▶ _Excerpted records_:
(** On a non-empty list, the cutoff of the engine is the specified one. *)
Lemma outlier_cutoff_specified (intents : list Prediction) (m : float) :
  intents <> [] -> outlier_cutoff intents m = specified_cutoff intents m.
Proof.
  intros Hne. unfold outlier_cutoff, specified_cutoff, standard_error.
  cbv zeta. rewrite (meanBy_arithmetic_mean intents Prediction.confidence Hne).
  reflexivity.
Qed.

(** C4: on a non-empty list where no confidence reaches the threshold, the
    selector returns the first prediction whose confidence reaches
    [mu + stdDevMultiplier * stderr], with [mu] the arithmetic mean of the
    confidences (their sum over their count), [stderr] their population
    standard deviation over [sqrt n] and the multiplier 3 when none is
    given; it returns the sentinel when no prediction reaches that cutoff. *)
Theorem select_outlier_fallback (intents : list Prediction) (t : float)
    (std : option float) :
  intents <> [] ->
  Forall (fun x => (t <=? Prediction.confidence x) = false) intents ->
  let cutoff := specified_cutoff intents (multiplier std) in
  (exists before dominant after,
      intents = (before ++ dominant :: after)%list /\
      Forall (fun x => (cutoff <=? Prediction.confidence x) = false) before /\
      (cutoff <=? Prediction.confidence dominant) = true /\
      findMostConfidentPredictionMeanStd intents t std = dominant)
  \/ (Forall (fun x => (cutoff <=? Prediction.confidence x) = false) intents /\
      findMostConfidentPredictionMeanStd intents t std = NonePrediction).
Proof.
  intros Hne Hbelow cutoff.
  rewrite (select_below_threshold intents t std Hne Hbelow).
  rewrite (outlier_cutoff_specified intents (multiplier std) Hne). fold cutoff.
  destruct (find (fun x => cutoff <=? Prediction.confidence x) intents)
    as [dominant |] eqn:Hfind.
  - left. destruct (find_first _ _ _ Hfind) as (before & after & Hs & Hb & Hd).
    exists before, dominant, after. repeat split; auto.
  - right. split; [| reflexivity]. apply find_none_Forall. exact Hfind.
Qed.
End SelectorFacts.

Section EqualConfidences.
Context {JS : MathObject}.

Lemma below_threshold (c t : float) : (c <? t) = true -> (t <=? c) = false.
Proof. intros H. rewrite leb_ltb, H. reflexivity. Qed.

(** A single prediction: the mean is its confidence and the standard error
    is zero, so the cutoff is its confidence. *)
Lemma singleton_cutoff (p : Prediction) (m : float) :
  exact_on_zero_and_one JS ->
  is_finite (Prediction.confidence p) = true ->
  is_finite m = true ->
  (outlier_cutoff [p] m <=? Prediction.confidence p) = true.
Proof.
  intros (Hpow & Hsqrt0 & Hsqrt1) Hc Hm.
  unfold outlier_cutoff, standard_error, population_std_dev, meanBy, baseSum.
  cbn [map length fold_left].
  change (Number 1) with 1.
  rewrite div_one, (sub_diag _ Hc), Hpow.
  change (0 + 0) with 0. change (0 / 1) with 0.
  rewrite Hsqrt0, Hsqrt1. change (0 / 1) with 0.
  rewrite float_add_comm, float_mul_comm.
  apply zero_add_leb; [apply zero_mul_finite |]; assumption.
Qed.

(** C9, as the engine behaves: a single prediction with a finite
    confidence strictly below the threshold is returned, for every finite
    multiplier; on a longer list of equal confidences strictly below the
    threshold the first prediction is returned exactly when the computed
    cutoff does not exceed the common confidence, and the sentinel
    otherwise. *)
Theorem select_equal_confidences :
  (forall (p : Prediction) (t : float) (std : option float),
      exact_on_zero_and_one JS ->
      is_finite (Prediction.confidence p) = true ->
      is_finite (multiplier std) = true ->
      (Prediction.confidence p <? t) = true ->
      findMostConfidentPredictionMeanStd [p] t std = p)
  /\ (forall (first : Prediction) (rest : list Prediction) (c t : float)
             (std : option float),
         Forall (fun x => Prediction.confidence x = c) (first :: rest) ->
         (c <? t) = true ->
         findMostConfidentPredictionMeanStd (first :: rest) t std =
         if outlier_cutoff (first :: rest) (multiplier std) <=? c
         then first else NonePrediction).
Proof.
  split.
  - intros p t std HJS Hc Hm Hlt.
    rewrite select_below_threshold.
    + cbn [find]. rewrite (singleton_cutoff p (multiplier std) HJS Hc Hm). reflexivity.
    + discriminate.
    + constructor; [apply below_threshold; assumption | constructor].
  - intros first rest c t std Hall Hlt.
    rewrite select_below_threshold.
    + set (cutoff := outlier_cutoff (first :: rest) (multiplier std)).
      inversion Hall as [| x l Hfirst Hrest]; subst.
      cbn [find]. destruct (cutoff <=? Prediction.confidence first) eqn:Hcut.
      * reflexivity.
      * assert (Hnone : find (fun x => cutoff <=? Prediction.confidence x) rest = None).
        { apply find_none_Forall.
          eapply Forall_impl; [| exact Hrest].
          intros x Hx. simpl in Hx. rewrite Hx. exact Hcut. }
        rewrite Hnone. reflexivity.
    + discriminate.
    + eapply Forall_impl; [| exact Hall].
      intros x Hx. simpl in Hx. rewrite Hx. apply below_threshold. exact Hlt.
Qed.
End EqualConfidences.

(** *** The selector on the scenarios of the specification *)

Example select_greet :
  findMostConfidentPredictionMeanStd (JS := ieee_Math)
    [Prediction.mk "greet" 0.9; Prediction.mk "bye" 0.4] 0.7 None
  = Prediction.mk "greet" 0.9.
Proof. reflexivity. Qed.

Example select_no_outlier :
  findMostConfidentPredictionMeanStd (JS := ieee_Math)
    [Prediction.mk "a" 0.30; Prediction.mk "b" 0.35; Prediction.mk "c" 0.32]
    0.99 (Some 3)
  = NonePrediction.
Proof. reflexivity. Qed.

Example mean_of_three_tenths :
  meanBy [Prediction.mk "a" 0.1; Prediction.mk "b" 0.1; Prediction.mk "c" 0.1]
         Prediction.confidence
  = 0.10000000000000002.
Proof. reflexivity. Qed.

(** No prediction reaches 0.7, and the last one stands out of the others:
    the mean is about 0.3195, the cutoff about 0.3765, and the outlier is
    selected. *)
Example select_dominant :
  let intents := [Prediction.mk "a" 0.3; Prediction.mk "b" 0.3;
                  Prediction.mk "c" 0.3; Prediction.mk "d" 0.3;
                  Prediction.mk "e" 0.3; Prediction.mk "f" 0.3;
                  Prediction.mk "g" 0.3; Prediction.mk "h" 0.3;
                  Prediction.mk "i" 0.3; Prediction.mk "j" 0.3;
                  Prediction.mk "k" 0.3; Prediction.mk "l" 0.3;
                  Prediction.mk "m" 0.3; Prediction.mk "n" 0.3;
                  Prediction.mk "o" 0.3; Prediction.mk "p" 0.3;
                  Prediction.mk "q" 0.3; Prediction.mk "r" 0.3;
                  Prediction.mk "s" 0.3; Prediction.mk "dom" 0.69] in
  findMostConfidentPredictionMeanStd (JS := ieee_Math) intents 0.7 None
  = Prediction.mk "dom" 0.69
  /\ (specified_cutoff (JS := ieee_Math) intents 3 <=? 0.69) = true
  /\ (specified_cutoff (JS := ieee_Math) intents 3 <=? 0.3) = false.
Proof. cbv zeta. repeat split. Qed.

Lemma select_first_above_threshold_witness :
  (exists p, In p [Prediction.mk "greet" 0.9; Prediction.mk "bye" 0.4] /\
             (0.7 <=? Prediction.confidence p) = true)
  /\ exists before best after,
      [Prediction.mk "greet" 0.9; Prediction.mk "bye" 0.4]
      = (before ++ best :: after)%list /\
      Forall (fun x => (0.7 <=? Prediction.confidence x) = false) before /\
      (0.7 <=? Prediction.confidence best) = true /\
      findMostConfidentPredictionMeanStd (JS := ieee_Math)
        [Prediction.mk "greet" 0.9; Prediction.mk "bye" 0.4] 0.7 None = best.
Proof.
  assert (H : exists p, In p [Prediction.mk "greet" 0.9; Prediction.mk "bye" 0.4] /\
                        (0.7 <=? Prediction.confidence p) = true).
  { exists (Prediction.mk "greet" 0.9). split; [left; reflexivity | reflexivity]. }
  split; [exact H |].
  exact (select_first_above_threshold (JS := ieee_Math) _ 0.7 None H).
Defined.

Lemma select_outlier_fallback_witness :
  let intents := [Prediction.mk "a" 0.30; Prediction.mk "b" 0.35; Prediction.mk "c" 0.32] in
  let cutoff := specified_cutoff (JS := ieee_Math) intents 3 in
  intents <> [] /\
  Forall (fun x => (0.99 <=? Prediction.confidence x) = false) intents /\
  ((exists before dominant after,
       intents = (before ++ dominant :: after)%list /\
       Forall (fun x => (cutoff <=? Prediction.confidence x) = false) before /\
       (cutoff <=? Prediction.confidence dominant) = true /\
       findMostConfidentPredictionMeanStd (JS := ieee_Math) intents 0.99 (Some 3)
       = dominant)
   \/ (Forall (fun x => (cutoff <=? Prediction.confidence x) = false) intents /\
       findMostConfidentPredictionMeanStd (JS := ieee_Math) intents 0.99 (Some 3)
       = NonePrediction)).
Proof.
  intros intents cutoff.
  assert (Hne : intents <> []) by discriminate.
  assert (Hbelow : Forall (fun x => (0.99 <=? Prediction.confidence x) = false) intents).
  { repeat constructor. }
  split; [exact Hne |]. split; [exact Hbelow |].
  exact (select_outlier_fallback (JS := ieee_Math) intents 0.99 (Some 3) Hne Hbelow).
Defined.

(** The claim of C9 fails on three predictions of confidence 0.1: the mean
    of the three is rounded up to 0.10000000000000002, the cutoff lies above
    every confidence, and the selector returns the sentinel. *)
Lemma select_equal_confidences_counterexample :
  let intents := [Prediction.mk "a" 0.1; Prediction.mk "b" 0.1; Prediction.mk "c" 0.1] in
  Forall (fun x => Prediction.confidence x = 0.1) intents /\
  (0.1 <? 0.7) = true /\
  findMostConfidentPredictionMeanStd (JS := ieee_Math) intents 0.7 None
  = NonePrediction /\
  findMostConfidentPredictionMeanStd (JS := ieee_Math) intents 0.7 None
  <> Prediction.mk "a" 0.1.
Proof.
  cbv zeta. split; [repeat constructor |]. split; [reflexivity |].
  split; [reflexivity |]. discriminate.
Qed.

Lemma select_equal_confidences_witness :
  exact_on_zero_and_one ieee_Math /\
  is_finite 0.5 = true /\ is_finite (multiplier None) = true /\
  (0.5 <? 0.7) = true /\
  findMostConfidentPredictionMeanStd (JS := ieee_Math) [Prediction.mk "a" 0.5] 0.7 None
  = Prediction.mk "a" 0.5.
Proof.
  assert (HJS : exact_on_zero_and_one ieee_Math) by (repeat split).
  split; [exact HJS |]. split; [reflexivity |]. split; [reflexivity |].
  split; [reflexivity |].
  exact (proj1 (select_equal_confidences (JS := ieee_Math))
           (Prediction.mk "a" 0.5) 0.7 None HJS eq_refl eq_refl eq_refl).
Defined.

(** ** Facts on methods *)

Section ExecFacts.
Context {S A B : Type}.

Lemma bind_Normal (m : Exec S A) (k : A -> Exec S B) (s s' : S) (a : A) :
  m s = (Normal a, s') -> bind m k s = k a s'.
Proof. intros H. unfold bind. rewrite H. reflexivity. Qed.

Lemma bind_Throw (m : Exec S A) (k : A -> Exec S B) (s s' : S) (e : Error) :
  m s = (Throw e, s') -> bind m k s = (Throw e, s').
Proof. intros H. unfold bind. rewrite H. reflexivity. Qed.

▶ _What the task asks_: Which lines above include the word "Hrest"? Pick them out and copy them.

▶ _The answer_:
      inversion Hall as [| x l Hfirst Hrest]; subst.
          eapply Forall_impl; [| exact Hrest].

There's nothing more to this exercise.